The song is typical chest-thumping country machismo, sung by a millionaire who grew up comfortable. Ya know...authentic Nashville. The song itself is mildly problematic, but the music video took it to the next level. You could certainly interpret the song as having a pro-lynching angle, but the lyrics could be read another way, too.
The video, however, features Floyd protest unrest and Aldean performs in front of a Tennessee courthouse that was the site of a lynching.
Subtle.
Progressive country stars have called Aldean out, and of course Aldean - a Trump supporter - has vehemently defended the video and song. As a result, the song will become even more popular, as a segment of MAGAdom buy multiple copies of the song to "pwn the libs."
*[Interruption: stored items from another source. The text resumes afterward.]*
Lemma read_core signed r rr :
  fits 64 (r_sequence r + 1) ->
  core (fst (handle_ws_read signed r rr)) =
    (r_subs r, r_ping_written r, r_pong_deadline r,
     (r_sequence r + Z.of_nat (length (read_item rr)), r_inbound r ++ numbered (r_sequence r) (read_item rr))).
Proof.
  intros Hf.
  assert (Hs : wrapping_add 64 (r_sequence r) 1 = r_sequence r + 1)
    by (unfold wrapping_add, fits in *; apply Z.mod_small; lia).
  assert (Hid : core r = (r_subs r, r_ping_written r, r_pong_deadline r,
    (r_sequence r + 0, r_inbound r ++ []))) by (by rewrite Z.add_0_r, app_nil_r).
  destruct rr as [[m|e]|]; [| |exact Hid]; cbn [read_item numbered length].
  - unfold handle_ws_read. destruct (Tracker.take_for_message _ _) as [t o].
    set (r1 := match o with Some tx => _ | None => _ end).
    assert (H1 : core r1 = (r_subs r, r_ping_written r, r_pong_deadline r,
      (r_sequence r + 1, r_inbound r ++ [Message (r_sequence r + 1) m])))
      by (unfold r1; destruct o; unfold core; simpl; by rewrite Hs).
    pose proof (session_message_core signed r1 m) as H2. rewrite H1 in H2.
    destruct (handle_session_message signed r1 m) as [r2 [f|]]; [|exact H2].
    destruct f; exact H2.
  - destruct e; try exact Hid. cbn [handle_ws_read read_item numbered length fst].
    set (r1 := match uf_request_id frame with Some _ => _ | None => _ end).
    assert (H1 : core r1 = core r).
    { unfold r1. destruct (uf_request_id frame) as [id|]; [|done].
      by destruct (Tracker.take_for_request (r_tracker r) id) as [t [tx|]]. }
    unfold core in *. simpl. injection H1 as -> -> -> -> ->. by rewrite Hs.
Qed.

Lemma command_core is_closed epoch r c :
  let r' := fst (handle_command is_closed epoch r c) in
  r_ping_written r' = r_ping_written r /\ r_pong_deadline r' = r_pong_deadline r /\
  r_sequence r' = r_sequence r /\ r_inbound r' = r_inbound r.
Proof.
  assert (Hst : forall r s, core (started r s) = (r_subs (started r s), r_ping_written r, r_pong_deadline r,
    (r_sequence r, r_inbound r))) by (intros r0 [s|]; done).
  unfold handle_command. destruct c as [[m e tx|id m e keys tx]|]; [| |done].
  - destruct (is_closed tx); [done|]. destruct (epoch_differs e epoch); [done|].
    destruct (blocked r _); [done|].
    destruct (Lanes.frame_with_receipt _ _ _ _) as [w [u|[[] [d|]]|]]; try done.
    by destruct (SubscriptionChange.from_message m).
  - destruct (is_closed tx); [done|]. destruct (epoch_differs e epoch); [done|].
    destruct (blocked r _); [done|].
    destruct (Tracker.register _ _ _ _ _) as [t [u|[x tx']|]]; [|done..].
    destruct (Lanes.frame_with_receipt _ _ _ _) as [w [u'|[[] d]|]]; simpl;
      destruct (Tracker.cancel t id) as [t2 [s2|]]; try done;
      by destruct (SubscriptionChange.from_message m).
Qed.

(** At most one ping is under way. *)
Definition one_ping (r : Running) : Prop := r_ping_written r = None \/ r_pong_deadline r = None.

(** One label: the target moves by the label's events, started only when none is
    pending; its items are published, numbered on; pings do not overlap. *)
Lemma loop_step_core config r l r' e :
  loop_step config r l = Some (r', e) -> fits 64 (r_sequence r + 1) -> one_ping r ->
  r_subs r' = foldl handle (r_subs r) (sub_events config r l) /\
  (forall change, sub_events config r l = [Begin change] -> pending (r_subs r) = None) /\
  r_sequence r' = r_sequence r + Z.of_nat (length (items l)) /\
  r_inbound r' = r_inbound r ++ numbered (r_sequence r) (items l) /\ one_ping r'.
Proof.
  intros H Hf Hp.
  assert (Hkeep : forall r1, core r1 = core r -> sub_events config r l = [] -> items l = [] ->
    r_subs r1 = foldl handle (r_subs r) (sub_events config r l) /\
    (forall change, sub_events config r l = [Begin change] -> pending (r_subs r) = None) /\
    r_sequence r1 = r_sequence r + Z.of_nat (length (items l)) /\
    r_inbound r1 = r_inbound r ++ numbered (r_sequence r) (items l) /\ one_ping r1).
  { intros r1 Hc -> ->. unfold core in Hc. injection Hc as H1 H2 H3 H4 H5. unfold one_ping.
    rewrite H2, H3, H4, app_nil_r. simpl. split_and!; try done. lia. }
  destruct l as [| | |is_closed [c|]|at_|now|[id|]| |now|now|signed [[[m|payload|]|er]|]|wl];
    cbn [loop_step] in H; try (simplify_eq; by apply Hkeep).
  - repeat case_match; simplify_eq; by apply Hkeep.
  - (* a command *)
    pose proof (handle_command_subs is_closed (current_epoch config) r c) as Hs.
    pose proof (command_core is_closed (current_epoch config) r (Some c)) as Hc.
    cbn [sub_events items]. unfold begun. destruct (handle_command _ _ r (Some c)) as [r1 e1] eqn:E.
    cbn [fst] in *. assert (r' = r1) as -> by (by destruct e1; simplify_eq).
    destruct Hc as (H1 & H2 & H3 & H4). unfold one_ping. rewrite H1, H2, H3, H4, app_nil_r.
    simpl. rewrite Z.add_0_r. destruct Hs as [[Hl Hs]|(Hl & Hb & Hs)].
    + rewrite Hl, Nat.ltb_irrefl. split_and!; done.
    + rewrite (proj2 (Nat.ltb_lt _ _)) by lia. unfold blocked in Hb.
      destruct (SubscriptionChange.from_message (message_of c)) as [ch|]; [|split_and!; done].
      simpl. rewrite Hb. split_and!; try done. intros _ _. unfold Desired.has_pending in Hb.
      apply bool_decide_eq_false in Hb. by apply eq_None_not_Some.
  - cbn in H. simplify_eq. by apply Hkeep.
  - repeat case_match; simplify_eq; by apply Hkeep.
  - repeat case_match; simplify_eq; by apply Hkeep.
  - destruct (r_pong_deadline r) eqn:E1; [done|]. destruct (r_ping_written r) eqn:E2; [done|].
    destruct (Lanes.frame _ _ _) as [w [u|[[] d]|]]; simplify_eq; try (by apply Hkeep).
    simpl. rewrite app_nil_r, Z.add_0_r. split_and!; try done. by right.
  - destruct (r_ping_written r) eqn:E2; [|done].
    assert (r_pong_deadline r = None) as E1 by (destruct Hp; congruence).
    repeat case_match; simplify_eq; simpl; rewrite app_nil_r, Z.add_0_r; split_and!; try done; by left.
  - repeat case_match; simplify_eq; by apply Hkeep.
  - assert (Hb : fits 64 (r_sequence (before_read r m) + 1) /\ r_sequence (before_read r m) = r_sequence r /\
      r_inbound (before_read r m) = r_inbound r /\ one_ping (before_read r m) /\
      r_subs (before_read r m) = Desired.resolve (r_subs r) m).
    { unfold before_read, one_ping in *. destruct (is_pong m); simpl; split_and!; auto. }
    destruct Hb as (Hf' & Hq & Hi & Hp' & Hsub).
    pose proof (read_core signed (before_read r m) (Some (inl m)) Hf') as Hr.
    destruct (handle_ws_read signed (before_read r m) (Some (inl m))) as [r1 e1]. injection H as <- <-.
    unfold core in Hr. cbn [fst read_item] in Hr. injection Hr as H1 H2 H3 H4 H5.
    unfold one_ping in *. rewrite H1, H2, H3, H4, H5, Hq, Hi, Hsub. split_and!; done.
  - destruct (Lanes.pong _ _) as [w [u|[]|]]; simplify_eq; by apply Hkeep.
  - pose proof (read_core signed r (Some (inr er)) Hf) as Hr.
    destruct (handle_ws_read signed r (Some (inr er))) as [r1 e1]. injection H as <- <-.
    unfold core in Hr. cbn [fst] in Hr. injection Hr as H1 H2 H3 H4 H5.
    unfold one_ping in *. rewrite H1, H2, H3, H4, H5. split_and!; done.
  - cbn in H. simplify_eq. by apply Hkeep.
  - destruct wl; try done; case_match; simplify_eq; by apply Hkeep.
Qed.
Let's assume that Aldean didn't know that he was singing a song that glorifies vigilante justice in front of the site of the lynching of an 18 year old boy. A normal person living in normal times would apologize and re-edit or re-shoot the video to use a different backdrop, because presumably everyone knows that lynching teenagers is bad.
In the world that Donald Trump ushered in seven years ago, if you do something bad - even horrific - you never apologize. You revel in the opprobrium leveled at you by people who think "woke" things like lynching teenagers is bad. The fact that certain people are appalled that you seem to endorse lynching is just "cancel culture" that you ride to increased sales, because you've been canceled so mcuh.
So, yeah, I think Aldean knew exactly what he was doing and where he was filming. Or at least someone associated with the choices in the video knew.
The backlash was the marketing strategy.
I go back and forth about whether it would've been better if Trump had never run for president. Obviously, the Courts are a tragedy, but let's assume Generic Republican won against an unpopular Clinton. You lose the Courts anyway. So what did Trump accomplish? He coarsened everything about American civic life (culture life was already pretty coarse) and made apologies and contrition toxic to a third of the American people.
I think Trump's toxicity has had a profoundly important effect on the prospects of the Republican Party and not in a good way. (2024 will prove me right or wrong.) If we are entering into a generation of Democratic dominance caused by young people be repulsed by Trumpism, then the pain of Trump could be worth it to usher in a period of Democratic dominance.
But this toxic relationship with unabashed refusals to apologize or accommodate public norms is really, really bad. And it will outlive Trump.